Objectives: Metabolic syndrome (MetS) is a complex metabolic disease characterized by central obesity, impaired glucose metabolism, dyslipidemia, arterial hypertension, insulin resistance, and high-sensitivity C-reactive protein. Some factors associated with MetS may increase the risk of hearing loss; we hypothesized that cases with MetS would have an acceleration of hearing loss compared to those without MetS. The purpose of this study was to analyze the association of insulin resistance and MetS with hearing impairments and to prove our hypothesis.
Methods: This study was a retrospective study performed in a medical center. The subjects in this study were the employees from a single company. Homeostasis Model Assessment for Insulin Resistance (HOMA-IR) was used as the index of insulin resistance. The pure tone audiometric data of a 10-year-period were retrieved from the computerized database. The 10-year shifts of average hearing levels, including conventional frequencies (0.5, 1, 2 kHz) and high frequencies (4, 6, 8 kHz), were used to analyze the correlations with HOMA-IR and MetS. Linear regressions were used to estimate the coefficients of age, sex, HOMA-IR, and metabolic syndrome to hearing level shifts. The level of statistical significance was set as p<0.05.
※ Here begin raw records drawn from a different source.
(** X20.  In per-job mode the completion of a job sends the job: a
    terminal call that builds its event, on an open job of an enabled
    client whose next request is answered with a success, makes one
    request whose body is the whole sequence of the job's events, the
    terminal event included; the call resolves and the dispatcher is left
    as it was.  A [failed] whose [String(error)] throws completes the job
    all the same, but rejects, appends nothing and sends nothing. *)
Theorem per_job_completion_sends_the_job :
  forall (net : nat -> FetchOutcome) (clock : nat -> Z) (t : Terminal)
         (st : JState St) (r : Response),
    _completed (the_job st) = false ->
    mode (_options (client (ext st))) = per_job ->
    disabled (_options (client (ext st))) = false ->
    0 <= maxRetries (_options (client (ext st))) ->
    net (fetch_count (trace (ext st))) = Resolves r ->
    success_response r = true ->
    let res := terminal clock (sendFn net) t st in
    _completed (the_job (snd res)) = true /\
    client (ext (snd res)) = client (ext st) /\
    if builds_event t then
      fst res = Ok tt /\
      (exists e,
          type e = terminal_type t /\
          _events (the_job (snd res)) = _events (the_job st) ++ [e]) /\
      fetch_bodies (trace (ext (snd res)))
      = fetch_bodies (trace (ext st)) ++ [_events (the_job (snd res))]
    else
      (exists x, fst res = Throw x) /\
      _events (the_job (snd res)) = _events (the_job st) /\
      trace (ext (snd res)) = trace (ext st).
Proof.
  intros net clock t st r Hc Hmode Hen Hretries Hnet Hok res.
  destruct (builds_event t) eqn:Hb.
  - destruct (@terminal_open St clock (sendFn net) t st Hc Hb)
      as (e & k & Hty & _ & _ & Hres).
    unfold res. rewrite Hres. cbn [fst snd the_job _events _completed ext].
    assert (Hsend : sendFn net (_events (the_job st) ++ [e]) (ext st)
                    = _send net (_events (the_job st) ++ [e]) (ext st)).
    { unfold sendFn. rewrite Hmode. unfold try_catch.
      rewrite (@send_success_first net (_events (the_job st) ++ [e])
                 (ext st) r); try assumption; [reflexivity|].
      now destruct (_events (the_job st)). }
    rewrite Hsend.
    rewrite (@send_success_first net (_events (the_job st) ++ [e])
               (ext st) r); try assumption;
      [| now destruct (_events (the_job st))].
    cbn [fst snd emit trace client]. rewrite fetch_bodies_app.
    split; [reflexivity|]. split; [reflexivity|]. split; [reflexivity|].
    split; [|reflexivity]. now exists e.
  - destruct (@terminal_throws St clock (sendFn net) t st Hc Hb)
      as (err & x & k & _ & _ & _ & Hres).
    unfold res. rewrite Hres. cbn [fst snd the_job _events _completed ext].
    split; [reflexivity|]. split; [reflexivity|].
    split; [now exists x|]. split; reflexivity.
Qed.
Results: Data from169 cases, including 162 men and 7 women, were analyzed in this study. Age was the most relevant factor to hearing loss. After adjusting for age and sex, HOMA-IR was found to be associated with a high-frequency hearing level shift (coefficients=0.156, p=0.035), while HOMA-IR was not found to be significantly associated with conventional frequency hearing loss. However, MetS was not found to be significantly associated with either conventional or high frequency hearing level shifts. Conclusions: Insulin resistance is associated with the acceleration of age-related hearing loss, while MetS is not shown to increase the risk of hearing loss. Based on the findings of this study, agents that help lower insulin resistance may play a role in the deceleration of age-related hearing impairment.